▶ [AIM OF THE TASK]
The answer must consist of every line below that holds the word "sdscatfmt".

*** SUPPLIED DATA ***

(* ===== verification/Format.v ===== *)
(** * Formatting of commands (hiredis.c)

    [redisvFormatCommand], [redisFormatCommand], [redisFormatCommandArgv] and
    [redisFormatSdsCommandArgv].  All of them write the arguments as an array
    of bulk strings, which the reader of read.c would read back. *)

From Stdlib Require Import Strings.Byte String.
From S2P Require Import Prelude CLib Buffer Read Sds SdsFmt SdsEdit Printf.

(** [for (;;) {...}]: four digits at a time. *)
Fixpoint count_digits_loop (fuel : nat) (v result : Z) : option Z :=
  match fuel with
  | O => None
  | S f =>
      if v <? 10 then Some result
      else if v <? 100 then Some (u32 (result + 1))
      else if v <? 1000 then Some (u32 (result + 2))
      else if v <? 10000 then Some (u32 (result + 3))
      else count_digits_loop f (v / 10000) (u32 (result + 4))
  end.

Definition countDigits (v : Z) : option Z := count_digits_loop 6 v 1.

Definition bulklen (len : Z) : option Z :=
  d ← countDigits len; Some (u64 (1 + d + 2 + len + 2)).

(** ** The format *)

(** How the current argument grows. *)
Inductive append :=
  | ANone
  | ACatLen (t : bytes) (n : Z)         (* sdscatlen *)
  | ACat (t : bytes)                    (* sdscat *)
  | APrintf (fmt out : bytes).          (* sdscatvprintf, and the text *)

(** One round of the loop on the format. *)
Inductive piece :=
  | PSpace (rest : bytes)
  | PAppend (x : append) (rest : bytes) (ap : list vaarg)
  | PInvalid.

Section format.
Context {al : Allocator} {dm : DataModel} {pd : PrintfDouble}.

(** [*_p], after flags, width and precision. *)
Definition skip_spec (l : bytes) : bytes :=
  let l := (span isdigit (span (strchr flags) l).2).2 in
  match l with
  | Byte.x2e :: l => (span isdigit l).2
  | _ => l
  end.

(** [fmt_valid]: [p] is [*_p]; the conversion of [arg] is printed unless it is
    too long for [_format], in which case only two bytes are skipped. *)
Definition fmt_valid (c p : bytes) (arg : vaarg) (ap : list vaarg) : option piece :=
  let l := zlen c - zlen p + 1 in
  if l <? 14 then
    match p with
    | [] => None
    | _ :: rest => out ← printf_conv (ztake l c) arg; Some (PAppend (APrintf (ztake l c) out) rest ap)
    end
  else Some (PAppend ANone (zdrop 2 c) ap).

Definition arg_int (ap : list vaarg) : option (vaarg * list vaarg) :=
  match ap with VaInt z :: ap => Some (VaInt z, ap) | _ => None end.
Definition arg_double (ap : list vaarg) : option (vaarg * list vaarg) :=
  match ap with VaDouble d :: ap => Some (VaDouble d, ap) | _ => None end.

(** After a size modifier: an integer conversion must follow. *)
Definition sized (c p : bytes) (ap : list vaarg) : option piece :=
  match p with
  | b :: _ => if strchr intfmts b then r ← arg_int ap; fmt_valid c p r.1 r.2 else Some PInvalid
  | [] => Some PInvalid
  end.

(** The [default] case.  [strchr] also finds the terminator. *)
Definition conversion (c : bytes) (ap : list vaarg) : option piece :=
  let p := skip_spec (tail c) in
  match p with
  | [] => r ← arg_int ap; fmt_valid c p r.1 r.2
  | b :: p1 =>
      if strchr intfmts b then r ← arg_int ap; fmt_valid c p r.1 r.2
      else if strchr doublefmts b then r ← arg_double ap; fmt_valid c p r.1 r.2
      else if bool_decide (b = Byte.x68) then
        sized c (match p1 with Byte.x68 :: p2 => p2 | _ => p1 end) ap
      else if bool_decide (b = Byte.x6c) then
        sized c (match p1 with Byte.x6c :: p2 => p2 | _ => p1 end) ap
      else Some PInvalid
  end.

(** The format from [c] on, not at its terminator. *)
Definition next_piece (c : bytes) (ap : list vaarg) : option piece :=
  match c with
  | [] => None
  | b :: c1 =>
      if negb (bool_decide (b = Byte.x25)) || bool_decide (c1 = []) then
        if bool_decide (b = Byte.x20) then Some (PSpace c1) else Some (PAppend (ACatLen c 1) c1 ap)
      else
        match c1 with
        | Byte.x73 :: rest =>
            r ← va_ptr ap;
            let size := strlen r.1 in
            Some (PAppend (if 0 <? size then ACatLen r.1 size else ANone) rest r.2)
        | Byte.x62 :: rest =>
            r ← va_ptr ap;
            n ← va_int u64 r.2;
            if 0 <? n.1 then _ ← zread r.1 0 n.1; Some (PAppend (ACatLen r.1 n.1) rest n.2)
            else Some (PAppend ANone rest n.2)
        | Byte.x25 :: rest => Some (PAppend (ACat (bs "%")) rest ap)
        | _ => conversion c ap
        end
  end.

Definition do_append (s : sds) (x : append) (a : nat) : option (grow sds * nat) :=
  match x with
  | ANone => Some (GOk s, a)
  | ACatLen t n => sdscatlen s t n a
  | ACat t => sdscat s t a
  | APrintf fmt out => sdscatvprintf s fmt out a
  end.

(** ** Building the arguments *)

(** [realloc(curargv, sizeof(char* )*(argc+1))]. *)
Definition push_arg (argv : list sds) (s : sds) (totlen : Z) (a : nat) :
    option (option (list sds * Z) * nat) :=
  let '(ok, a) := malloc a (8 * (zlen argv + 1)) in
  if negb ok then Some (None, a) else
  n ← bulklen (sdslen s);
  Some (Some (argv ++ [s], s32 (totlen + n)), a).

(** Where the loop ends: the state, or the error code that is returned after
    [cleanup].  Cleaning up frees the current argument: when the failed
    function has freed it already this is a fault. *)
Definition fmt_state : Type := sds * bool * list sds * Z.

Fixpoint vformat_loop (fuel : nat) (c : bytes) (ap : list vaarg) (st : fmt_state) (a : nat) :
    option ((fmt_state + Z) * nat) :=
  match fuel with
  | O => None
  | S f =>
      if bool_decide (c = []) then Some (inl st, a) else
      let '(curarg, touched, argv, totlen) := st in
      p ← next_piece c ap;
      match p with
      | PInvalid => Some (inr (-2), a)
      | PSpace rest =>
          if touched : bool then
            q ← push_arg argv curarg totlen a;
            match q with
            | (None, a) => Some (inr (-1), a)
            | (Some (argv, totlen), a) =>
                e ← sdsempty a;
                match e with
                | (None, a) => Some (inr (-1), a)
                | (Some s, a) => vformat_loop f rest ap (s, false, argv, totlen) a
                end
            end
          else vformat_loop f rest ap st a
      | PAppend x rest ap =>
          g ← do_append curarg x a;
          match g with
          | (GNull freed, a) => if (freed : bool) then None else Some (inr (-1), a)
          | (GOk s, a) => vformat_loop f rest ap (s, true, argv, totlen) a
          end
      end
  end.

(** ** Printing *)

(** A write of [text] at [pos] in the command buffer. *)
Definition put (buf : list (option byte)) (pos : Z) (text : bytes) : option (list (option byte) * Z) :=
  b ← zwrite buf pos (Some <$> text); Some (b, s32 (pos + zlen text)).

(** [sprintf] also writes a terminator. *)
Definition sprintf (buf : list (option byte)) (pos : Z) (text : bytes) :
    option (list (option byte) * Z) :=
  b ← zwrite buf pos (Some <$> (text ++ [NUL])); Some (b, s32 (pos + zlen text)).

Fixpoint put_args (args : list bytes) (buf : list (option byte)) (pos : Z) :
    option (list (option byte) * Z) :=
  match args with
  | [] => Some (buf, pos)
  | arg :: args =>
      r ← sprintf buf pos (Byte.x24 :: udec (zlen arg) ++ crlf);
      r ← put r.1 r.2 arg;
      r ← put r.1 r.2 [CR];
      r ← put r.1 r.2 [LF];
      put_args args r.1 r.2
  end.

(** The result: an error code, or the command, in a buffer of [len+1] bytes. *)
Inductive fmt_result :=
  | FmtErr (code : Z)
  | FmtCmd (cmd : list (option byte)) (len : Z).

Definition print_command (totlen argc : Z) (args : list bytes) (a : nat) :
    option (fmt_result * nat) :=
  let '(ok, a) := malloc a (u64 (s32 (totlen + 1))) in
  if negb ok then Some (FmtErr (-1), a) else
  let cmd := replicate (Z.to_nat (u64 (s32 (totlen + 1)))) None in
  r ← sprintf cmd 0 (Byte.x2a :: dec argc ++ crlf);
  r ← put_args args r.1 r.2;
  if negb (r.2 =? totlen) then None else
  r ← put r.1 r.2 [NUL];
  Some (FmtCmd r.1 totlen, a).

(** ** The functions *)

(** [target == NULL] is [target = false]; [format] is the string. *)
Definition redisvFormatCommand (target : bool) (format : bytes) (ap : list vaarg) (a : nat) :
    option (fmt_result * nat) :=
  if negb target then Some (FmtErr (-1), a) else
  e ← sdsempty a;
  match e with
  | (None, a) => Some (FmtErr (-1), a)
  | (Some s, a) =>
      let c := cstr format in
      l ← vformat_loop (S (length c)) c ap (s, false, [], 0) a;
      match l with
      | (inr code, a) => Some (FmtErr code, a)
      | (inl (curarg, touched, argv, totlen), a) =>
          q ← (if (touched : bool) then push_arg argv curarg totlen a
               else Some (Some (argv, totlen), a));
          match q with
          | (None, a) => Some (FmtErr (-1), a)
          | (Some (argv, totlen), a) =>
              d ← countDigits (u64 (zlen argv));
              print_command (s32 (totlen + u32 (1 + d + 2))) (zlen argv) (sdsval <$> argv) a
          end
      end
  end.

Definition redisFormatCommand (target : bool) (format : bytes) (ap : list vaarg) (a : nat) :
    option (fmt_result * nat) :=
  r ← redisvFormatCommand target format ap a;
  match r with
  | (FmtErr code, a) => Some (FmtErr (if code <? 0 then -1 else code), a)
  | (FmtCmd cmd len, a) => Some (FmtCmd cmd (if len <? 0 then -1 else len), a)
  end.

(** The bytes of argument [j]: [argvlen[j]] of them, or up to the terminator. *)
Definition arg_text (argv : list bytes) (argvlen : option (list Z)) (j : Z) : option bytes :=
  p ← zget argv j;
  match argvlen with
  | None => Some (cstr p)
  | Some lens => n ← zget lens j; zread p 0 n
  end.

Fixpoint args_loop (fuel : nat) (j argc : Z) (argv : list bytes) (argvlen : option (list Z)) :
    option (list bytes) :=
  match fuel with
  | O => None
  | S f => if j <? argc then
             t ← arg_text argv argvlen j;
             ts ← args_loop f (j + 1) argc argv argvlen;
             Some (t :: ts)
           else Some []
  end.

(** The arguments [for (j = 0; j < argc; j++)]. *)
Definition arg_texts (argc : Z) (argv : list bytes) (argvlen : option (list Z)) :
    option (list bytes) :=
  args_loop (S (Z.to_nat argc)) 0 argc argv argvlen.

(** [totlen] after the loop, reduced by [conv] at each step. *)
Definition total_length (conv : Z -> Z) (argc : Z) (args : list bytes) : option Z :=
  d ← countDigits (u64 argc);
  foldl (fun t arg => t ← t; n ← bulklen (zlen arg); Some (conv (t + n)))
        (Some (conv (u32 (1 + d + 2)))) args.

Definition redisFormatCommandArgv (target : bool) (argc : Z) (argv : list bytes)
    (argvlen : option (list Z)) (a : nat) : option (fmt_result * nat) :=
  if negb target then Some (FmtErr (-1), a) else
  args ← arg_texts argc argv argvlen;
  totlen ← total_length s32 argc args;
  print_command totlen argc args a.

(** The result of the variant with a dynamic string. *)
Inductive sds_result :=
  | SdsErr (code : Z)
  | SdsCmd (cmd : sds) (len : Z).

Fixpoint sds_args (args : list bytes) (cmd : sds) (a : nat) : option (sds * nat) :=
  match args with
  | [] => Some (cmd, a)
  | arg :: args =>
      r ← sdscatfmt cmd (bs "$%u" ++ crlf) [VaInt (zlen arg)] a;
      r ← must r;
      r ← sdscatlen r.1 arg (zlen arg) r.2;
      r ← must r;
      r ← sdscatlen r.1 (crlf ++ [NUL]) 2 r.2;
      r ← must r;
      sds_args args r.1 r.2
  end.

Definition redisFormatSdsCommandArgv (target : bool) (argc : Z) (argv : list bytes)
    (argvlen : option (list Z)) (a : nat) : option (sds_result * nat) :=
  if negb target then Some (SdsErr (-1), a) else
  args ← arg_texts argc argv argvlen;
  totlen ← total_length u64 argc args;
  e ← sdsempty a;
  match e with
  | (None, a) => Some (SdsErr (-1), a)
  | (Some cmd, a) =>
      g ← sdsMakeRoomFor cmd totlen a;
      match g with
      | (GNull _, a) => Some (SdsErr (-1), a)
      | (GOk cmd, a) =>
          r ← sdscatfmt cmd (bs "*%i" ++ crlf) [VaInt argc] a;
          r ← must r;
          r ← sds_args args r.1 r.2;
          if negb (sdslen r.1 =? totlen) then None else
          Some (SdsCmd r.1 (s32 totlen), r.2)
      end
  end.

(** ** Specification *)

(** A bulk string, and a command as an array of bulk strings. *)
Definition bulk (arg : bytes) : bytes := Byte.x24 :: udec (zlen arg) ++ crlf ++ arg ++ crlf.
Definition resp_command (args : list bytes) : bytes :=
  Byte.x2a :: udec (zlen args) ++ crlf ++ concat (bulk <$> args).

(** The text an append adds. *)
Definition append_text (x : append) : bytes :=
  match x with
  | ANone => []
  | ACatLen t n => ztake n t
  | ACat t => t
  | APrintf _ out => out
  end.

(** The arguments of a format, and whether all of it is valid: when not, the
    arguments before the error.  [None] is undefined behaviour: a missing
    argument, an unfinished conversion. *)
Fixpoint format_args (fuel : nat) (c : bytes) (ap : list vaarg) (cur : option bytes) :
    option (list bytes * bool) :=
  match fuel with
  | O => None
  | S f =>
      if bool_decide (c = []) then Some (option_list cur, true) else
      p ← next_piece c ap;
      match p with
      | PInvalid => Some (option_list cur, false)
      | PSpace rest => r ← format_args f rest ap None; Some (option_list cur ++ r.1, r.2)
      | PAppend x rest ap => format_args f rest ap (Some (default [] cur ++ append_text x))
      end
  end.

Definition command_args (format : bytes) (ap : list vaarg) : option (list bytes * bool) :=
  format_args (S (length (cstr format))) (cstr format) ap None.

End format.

***
*** SUPPLIED DATA ***

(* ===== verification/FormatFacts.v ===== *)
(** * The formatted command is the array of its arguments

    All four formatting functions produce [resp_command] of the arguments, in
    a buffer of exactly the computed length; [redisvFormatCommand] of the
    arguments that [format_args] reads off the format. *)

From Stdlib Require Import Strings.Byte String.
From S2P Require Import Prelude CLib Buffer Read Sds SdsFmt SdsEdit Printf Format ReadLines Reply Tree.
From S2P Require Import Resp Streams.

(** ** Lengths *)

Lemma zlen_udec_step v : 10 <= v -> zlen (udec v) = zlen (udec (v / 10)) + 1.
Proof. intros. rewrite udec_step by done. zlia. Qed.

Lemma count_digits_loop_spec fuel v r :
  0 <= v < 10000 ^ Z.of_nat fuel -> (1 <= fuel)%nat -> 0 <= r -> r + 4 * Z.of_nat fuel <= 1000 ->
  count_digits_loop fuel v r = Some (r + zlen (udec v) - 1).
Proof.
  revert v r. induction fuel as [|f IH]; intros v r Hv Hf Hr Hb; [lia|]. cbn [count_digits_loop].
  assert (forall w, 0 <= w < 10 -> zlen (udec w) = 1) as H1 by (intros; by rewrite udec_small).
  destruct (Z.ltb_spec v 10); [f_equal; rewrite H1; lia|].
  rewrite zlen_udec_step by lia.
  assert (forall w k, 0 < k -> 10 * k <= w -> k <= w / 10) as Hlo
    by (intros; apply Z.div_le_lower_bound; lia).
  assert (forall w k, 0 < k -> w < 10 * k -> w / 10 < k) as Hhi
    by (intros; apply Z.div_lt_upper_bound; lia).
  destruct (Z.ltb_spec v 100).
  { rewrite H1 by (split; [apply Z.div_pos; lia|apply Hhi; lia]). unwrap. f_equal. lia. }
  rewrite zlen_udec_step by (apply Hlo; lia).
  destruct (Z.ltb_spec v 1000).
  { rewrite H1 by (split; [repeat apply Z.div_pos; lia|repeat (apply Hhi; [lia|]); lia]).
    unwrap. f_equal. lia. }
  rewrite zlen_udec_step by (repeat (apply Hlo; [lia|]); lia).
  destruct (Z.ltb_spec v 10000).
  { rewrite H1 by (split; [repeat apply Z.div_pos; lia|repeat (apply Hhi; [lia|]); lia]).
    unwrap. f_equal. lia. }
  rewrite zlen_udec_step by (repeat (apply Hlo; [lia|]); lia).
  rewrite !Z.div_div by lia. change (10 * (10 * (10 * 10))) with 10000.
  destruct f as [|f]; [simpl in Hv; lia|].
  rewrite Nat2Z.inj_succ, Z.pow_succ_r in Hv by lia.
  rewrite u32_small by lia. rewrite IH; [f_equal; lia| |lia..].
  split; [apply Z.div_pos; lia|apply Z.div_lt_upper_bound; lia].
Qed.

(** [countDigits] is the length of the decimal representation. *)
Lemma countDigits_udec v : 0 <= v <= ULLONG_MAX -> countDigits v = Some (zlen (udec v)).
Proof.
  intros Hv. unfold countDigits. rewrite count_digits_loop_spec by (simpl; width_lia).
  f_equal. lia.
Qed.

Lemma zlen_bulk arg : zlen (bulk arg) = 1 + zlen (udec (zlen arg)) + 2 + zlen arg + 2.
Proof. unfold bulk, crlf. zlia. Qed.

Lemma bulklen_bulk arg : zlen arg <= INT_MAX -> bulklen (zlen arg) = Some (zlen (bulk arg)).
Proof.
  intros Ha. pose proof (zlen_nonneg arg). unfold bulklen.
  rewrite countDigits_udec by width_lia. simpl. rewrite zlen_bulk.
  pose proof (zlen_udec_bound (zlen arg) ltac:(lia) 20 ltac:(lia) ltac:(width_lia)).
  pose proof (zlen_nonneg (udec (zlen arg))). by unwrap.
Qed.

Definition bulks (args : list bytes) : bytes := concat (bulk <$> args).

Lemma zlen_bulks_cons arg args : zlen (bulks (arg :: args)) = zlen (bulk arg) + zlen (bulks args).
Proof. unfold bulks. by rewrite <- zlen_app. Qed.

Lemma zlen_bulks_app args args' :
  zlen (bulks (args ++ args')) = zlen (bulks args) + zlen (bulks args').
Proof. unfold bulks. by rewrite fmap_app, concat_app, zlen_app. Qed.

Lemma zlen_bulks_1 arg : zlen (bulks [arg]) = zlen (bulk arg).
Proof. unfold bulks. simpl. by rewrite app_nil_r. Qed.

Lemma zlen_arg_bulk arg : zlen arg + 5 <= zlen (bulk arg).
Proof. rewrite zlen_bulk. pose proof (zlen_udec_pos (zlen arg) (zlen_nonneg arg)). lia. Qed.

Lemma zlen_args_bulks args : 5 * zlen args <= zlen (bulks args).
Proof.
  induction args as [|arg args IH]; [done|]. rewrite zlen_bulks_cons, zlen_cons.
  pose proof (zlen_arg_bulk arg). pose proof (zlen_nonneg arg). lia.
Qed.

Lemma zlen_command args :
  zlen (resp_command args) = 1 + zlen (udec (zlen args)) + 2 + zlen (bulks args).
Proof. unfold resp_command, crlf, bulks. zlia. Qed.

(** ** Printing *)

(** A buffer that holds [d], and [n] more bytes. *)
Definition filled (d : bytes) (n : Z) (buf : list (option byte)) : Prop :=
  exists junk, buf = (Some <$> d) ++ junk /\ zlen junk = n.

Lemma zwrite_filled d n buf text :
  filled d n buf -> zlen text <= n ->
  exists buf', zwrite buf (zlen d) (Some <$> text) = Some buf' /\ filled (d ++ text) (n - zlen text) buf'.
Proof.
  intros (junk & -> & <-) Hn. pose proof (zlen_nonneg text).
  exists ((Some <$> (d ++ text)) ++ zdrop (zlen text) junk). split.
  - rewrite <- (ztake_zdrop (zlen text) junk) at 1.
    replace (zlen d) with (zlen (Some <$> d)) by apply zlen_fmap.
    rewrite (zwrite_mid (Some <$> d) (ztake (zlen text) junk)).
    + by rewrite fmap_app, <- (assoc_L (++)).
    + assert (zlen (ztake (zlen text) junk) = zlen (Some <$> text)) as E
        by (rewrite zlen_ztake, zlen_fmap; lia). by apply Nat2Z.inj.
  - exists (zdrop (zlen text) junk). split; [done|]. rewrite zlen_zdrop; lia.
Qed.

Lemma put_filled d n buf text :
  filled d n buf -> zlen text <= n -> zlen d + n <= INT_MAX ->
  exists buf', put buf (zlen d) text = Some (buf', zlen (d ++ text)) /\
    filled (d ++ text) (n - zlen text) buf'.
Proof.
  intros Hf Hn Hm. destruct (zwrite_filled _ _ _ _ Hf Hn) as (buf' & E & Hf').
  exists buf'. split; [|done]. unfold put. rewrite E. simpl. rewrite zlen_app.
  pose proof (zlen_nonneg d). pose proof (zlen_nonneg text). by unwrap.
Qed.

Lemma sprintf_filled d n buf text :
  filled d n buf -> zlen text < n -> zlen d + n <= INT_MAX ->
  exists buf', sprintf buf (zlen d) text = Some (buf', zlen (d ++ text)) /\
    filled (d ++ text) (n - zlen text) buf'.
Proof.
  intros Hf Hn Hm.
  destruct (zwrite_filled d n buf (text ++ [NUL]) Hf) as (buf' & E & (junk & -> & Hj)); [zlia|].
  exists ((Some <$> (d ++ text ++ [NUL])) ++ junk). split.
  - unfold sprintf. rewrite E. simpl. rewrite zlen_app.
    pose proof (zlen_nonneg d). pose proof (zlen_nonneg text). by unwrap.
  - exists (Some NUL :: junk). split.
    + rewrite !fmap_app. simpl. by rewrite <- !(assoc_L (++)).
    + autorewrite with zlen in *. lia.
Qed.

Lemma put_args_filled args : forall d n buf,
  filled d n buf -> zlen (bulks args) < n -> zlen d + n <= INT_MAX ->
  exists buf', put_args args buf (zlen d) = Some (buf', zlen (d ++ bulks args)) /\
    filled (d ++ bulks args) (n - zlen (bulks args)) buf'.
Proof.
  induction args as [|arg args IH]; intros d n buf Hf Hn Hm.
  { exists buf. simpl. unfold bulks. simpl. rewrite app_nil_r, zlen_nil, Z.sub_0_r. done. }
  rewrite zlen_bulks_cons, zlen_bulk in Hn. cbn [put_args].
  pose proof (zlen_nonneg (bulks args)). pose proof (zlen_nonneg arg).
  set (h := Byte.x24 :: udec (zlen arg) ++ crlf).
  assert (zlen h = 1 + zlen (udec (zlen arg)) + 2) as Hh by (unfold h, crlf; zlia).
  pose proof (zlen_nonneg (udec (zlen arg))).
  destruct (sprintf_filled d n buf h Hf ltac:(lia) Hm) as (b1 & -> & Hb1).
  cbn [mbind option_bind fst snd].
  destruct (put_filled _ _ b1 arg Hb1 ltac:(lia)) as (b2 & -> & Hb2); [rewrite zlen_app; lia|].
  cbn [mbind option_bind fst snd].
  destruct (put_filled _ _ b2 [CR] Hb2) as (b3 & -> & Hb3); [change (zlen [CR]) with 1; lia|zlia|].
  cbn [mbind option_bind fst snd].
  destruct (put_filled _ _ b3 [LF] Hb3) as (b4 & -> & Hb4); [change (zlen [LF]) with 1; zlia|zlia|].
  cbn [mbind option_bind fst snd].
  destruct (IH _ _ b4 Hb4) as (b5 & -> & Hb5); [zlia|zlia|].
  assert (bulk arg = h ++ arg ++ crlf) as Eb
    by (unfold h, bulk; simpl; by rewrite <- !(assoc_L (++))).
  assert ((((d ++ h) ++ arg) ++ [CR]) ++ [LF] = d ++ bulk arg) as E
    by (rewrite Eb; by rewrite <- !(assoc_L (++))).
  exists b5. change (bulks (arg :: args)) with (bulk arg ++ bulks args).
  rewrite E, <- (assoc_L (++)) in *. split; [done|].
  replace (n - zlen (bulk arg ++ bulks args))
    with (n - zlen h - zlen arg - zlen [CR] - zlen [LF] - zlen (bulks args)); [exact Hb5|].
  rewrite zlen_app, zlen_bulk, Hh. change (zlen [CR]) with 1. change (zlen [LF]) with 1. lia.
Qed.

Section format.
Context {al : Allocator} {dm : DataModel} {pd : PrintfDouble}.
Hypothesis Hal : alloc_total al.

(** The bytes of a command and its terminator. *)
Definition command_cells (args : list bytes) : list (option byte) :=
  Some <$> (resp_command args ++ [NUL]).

***

▶ [REPLY]
      r ← sdscatfmt cmd (bs "$%u" ++ crlf) [VaInt (zlen arg)] a;
          r ← sdscatfmt cmd (bs "*%i" ++ crlf) [VaInt argc] a;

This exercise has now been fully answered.